### Exercise
Write out the data below exactly, from its first line to the line containing "(schema_parse : json", that line included.

Dataset entries
Content starts

(** X1: the status of a generate response tells what happened to the
    world.  The status is 200, 400 or 500; after a 400 the world is exactly
    as before (no collaborator was called); after a 500 the store is as
    before and the generator was called once; after a 200 the store holds
    exactly one more message, the one the body announces. *)
Theorem generate_status_tells_effect
    (schema_parse : json -> list ZodIssue + jsstring)
    (env : Env) (req_body : json) (w : World) :
  (status (fst (post_generate schema_parse env req_body w)) = 200
   \/ status (fst (post_generate schema_parse env req_body w)) = 400
   \/ status (fst (post_generate schema_parse env req_body w)) = 500)
  /\ (status (fst (post_generate schema_parse env req_body w)) = 400 ->
      snd (post_generate schema_parse env req_body w) = w)
  /\ (status (fst (post_generate schema_parse env req_body w)) = 500 ->
      storage (snd (post_generate schema_parse env req_body w)) = storage w
      /\ exists p,
           calls (snd (post_generate schema_parse env req_body w))
           = calls w ++ [CallGenerateText p])
  /\ (status (fst (post_generate schema_parse env req_body w)) = 200 ->
      exists m,
        announced (fst (post_generate schema_parse env req_body w)) = [m]
        /\ storage (snd (post_generate schema_parse env req_body w))
           = storage w ++ [entry m]
        /\ ~ In (id m) (Storage.keys (storage w))).
Proof.
  destruct (post_generate_cases schema_parse env req_body w)
    as [(error & details & H) | [(p & message & Hv & H) | (p & text & Hv & H)]];
    rewrite H; simpl.
  - split; [right; left; reflexivity|].
    split; [reflexivity|]. split; intro E; discriminate E.
  - split; [right; right; reflexivity|].
    split; [intro E; discriminate E|].
    split; [|intro E; discriminate E].
    intros _. split; [reflexivity | exists p; reflexivity].
  - split; [left; reflexivity|].
    split; [intro E; discriminate E|].
    split; [intro E; discriminate E|].
    intros _. eexists. split; [reflexivity|].
    split; [reflexivity | apply fresh_id_fresh].
Qed.

(** ** Call discipline over a run *)

Lemma generations_app (l1 l2 : list Call) :
  generations (l1 ++ l2) = generations l1 ++ generations l2.
Proof. unfold generations. apply flat_map_app. Qed.

Section Discipline.

Variable schema_parse : json -> list ZodIssue + jsstring.

(** The calls one request adds to the log: at most one to the generator,
    made exactly when the response is a 500 or a generate body, and a
    [createMessage] only after it, for the message the response announces;
    and that message fits the data model. *)
Lemma serve_calls (env : Env) (r : Request) (w : World) :
  exists new,
    calls (snd (serve schema_parse env r w)) = calls w ++ new
    /\ creations new
       = List.map inserted (announced (fst (serve schema_parse env r w)))
    /\ List.length (generations new)
       = List.length (filter consulted [fst (serve schema_parse env r w)])
    /\ (List.length (creations new) <= List.length (generations new) <= 1)%nat
    /\ Forall (fun m => well_formed_pair (Schema.prompt m) (Schema.response m))
         (announced (fst (serve schema_parse env r w))).
Proof.
  destruct r as [req_body |]; simpl serve.
  - destruct (post_generate_cases schema_parse env req_body w)
      as [(error & details & H) | [(p & message & Hv & H) | (p & text & Hv & H)]];
      rewrite H.
    + exists []. simpl. rewrite app_nil_r. repeat split; auto.
    + exists [CallGenerateText p]. simpl. repeat split; auto.
    + exists [CallGenerateText p; CallCreateMessage (mkInsert (trim p) (trim text))].
      simpl. repeat split; auto.
      constructor; [|constructor]. simpl. destruct Hv as [Hne Hl].
      pose proof (trim_length p).
      repeat split; [exact Hne | lia | apply trim_idempotent | apply trim_idempotent].
  - exists [CallGetMessages]. simpl. repeat split; auto.
Qed.
(** * gopassivedns: the packet pipeline of [main.go]

    A shallow embedding of the DNS extractor ([getDnsLayer], [getIpaddrs]),
    the per-worker correlation table ([handlePacket]), its garbage collector
    ([cleanDnsCache]), the record builder ([initLogEntry], [TypeString],
    [RrString]), the cached encoding of an entry ([ensureEncoded], [Length],
    [Encode]), the fan-out to the sinks ([logConn]) and the flow sharder
    (the dispatch loop of [doCapture]).

    Conventions.
    - Go's fixed-width integers are values of [Z]; the only conversion that
      wraps, [int(uint64)], is written out in [int_of_uint64].
    - [[]byte] is [list byte]; the conversion [string(b)] is
      [string_of_list_byte].
    - A Go run-time panic (index out of range, slice bounds out of range,
      failed type assertion, nil dereference) is the [Panic] result.
    - [map[uint16]dnsMapEntry] is a [gmap Z dnsMapEntry].
    - [time.Time] is an instant in nanoseconds, [time.Duration] a signed
      number of nanoseconds; every call of [time.Now()] is an input.
    - The functions of gopacket and of the Go library that [main.go] calls
      but does not define are the fields of the class [Extern]. *)

From Stdlib Require Import ZArith String Ascii List Lia DecimalString DecimalPos DecimalZ.
From Stdlib.Strings Require Import Byte.
From stdpp Require Import base option list gmap fin_maps.
Import ListNotations.

Open Scope string_scope.
Open Scope list_scope.
Open Scope Z_scope.

(** ** Run-time panics *)

Inductive panic : Type :=
| IndexOutOfRange
| SliceBoundsOutOfRange
| InterfaceConversion
| NilDereference.

Inductive result (A : Type) : Type :=
| Ok (a : A)
| Panic (p : panic).

Arguments Ok {A} a.
Arguments Panic {A} p.

#[global] Instance result_ret : MRet result := fun A a => Ok a.

#[global] Instance result_bind : MBind result := fun A B f r =>
  match r with
  | Ok a => f a
  | Panic p => Panic p
  end.

Definition is_Ok {A} (r : result A) : Prop := exists a, r = Ok a.

(** [s[0]] on a slice. *)
Definition index0 {A} (s : list A) : result A :=
  match s with
  | x :: _ => Ok x
  | [] => Panic IndexOutOfRange
  end.

(** [s[low:]] on a slice: panics unless [low <= len(s)]. *)
Definition slice_from {A} (low : nat) (s : list A) : result (list A) :=
  if (low <=? length s)%nat then Ok (drop low s) else Panic SliceBoundsOutOfRange.

(** ** Time *)

Definition Time : Type := Z.
Definition Duration : Type := Z.

Definition Time_Add (t : Time) (d : Duration) : Time := t + d.
Definition Time_Before (t u : Time) : bool := t <? u.

(** ** The DNS layer of gopacket, as far as [main.go] reads it *)

Definition net_IP : Type := list byte.

Definition DNSType : Type := Z.

Definition DNSTypeA : DNSType := 1.
Definition DNSTypeNS : DNSType := 2.
Definition DNSTypeCNAME : DNSType := 5.
Definition DNSTypeSOA : DNSType := 6.
Definition DNSTypePTR : DNSType := 12.
Definition DNSTypeMX : DNSType := 15.
Definition DNSTypeTXT : DNSType := 16.
Definition DNSTypeAAAA : DNSType := 28.
Definition DNSTypeSRV : DNSType := 33.

Definition DNSOpCodeQuery : Z := 0.

Module DNSQuestion.
Record t : Type := mk {
  Name : list byte;
  Type_ : DNSType;
  Class : Z
}.
End DNSQuestion.

Module DNSSOA.
Record t : Type := mk {
  MName : list byte;
  RName : list byte
}.
End DNSSOA.

Module DNSSRV.
Record t : Type := mk {
  Priority : Z;
  Weight : Z;
  Port : Z;
  Name : list byte
}.
End DNSSRV.

Module DNSMX.
Record t : Type := mk {
  Preference : Z;
  Name : list byte
}.
End DNSMX.

Module DNSResourceRecord.
Record t : Type := mk {
  Name : list byte;
  Type_ : DNSType;
  Class : Z;
  TTL : Z;
  Data : list byte;
  IP : net_IP;
  NS : list byte;
  CNAME : list byte;
  PTR : list byte;
  TXT : list byte;
  SOA : DNSSOA.t;
  SRV : DNSSRV.t;
  MX : DNSMX.t
}.
End DNSResourceRecord.

Record DNS : Type := mkDNS {
  ID : Z;
  QR : bool;
  OpCode : Z;
  ResponseCode : Z;
  Questions : list DNSQuestion.t;
  Answers : list DNSResourceRecord.t
}.

(** ** Packets and layers *)

Inductive LayerType : Type :=
| LayerTypeEthernet
| LayerTypeIPv4
| LayerTypeIPv6
| LayerTypeUDP
| LayerTypeTCP
| LayerTypeDNS
| LayerTypePayload
| LayerTypeDecodeFailure.

#[global] Instance LayerType_eq_dec : EqDecision LayerType.
Proof. solve_decision. Defined.

Definition LayerType_String (t : LayerType) : string :=
  match t with
  | LayerTypeEthernet => "Ethernet"
  | LayerTypeIPv4 => "IPv4"
  | LayerTypeIPv6 => "IPv6"
  | LayerTypeUDP => "UDP"
  | LayerTypeTCP => "TCP"
  | LayerTypeDNS => "DNS"
  | LayerTypePayload => "Payload"
  | LayerTypeDecodeFailure => "DecodeFailure"
  end.

Inductive Layer : Type :=
| EthernetLayer (contents : list byte)
| IPv4Layer (SrcIP DstIP : net_IP) (contents : list byte)
| IPv6Layer (SrcIP DstIP : net_IP) (contents : list byte)
| UDPLayer (contents : list byte)
| TCPLayer (contents : list byte)
| DNSLayer (dns : DNS) (contents : list byte)
| PayloadLayer (contents : list byte)
| DecodeFailureLayer (contents : list byte).

Definition Layer_LayerType (l : Layer) : LayerType :=
  match l with
  | EthernetLayer _ => LayerTypeEthernet
  | IPv4Layer _ _ _ => LayerTypeIPv4
  | IPv6Layer _ _ _ => LayerTypeIPv6
  | UDPLayer _ => LayerTypeUDP
  | TCPLayer _ => LayerTypeTCP
  | DNSLayer _ _ => LayerTypeDNS
  | PayloadLayer _ => LayerTypePayload
  | DecodeFailureLayer _ => LayerTypeDecodeFailure
  end.

Definition LayerContents (l : Layer) : list byte :=
  match l with
  | EthernetLayer c | IPv4Layer _ _ c | IPv6Layer _ _ c | UDPLayer c
  | TCPLayer c | DNSLayer _ c | PayloadLayer c | DecodeFailureLayer c => c
  end.

Record Packet : Type := mkPacket { Layers : list Layer }.

(** [packet.Layer(t)]: the first layer of type [t], or nil. *)
Definition Packet_Layer (packet : Packet) (t : LayerType) : option Layer :=
  List.find (fun l => bool_decide (Layer_LayerType l = t)) (Layers packet).

Record Flow : Type := mkFlow {
  EndpointType : LayerType;
  Src : list byte;
  Dst : list byte
}.

Definition Flow_Reverse (f : Flow) : Flow :=
  {| EndpointType := EndpointType f; Src := Dst f; Dst := Src f |}.

(** [packet.NetworkLayer()]: the first network layer, or nil. *)
Definition Packet_NetworkLayer (packet : Packet) : option Layer :=
  List.find (fun l => match l with
                      | IPv4Layer _ _ _ | IPv6Layer _ _ _ => true
                      | _ => false
                      end) (Layers packet).

(** [net.NetworkFlow()] of a network layer. *)
Definition NetworkFlow (net : Layer) : Flow :=
  match net with
  | IPv4Layer s d _ => {| EndpointType := LayerTypeIPv4; Src := s; Dst := d |}
  | IPv6Layer s d _ => {| EndpointType := LayerTypeIPv6; Src := s; Dst := d |}
  | _ => {| EndpointType := Layer_LayerType net; Src := []; Dst := [] |}
  end.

Content ends

### Written response
(** X1: the status of a generate response tells what happened to the
    world.  The status is 200, 400 or 500; after a 400 the world is exactly
    as before (no collaborator was called); after a 500 the store is as
    before and the generator was called once; after a 200 the store holds
    exactly one more message, the one the body announces. *)
Theorem generate_status_tells_effect
    (schema_parse : json -> list ZodIssue + jsstring)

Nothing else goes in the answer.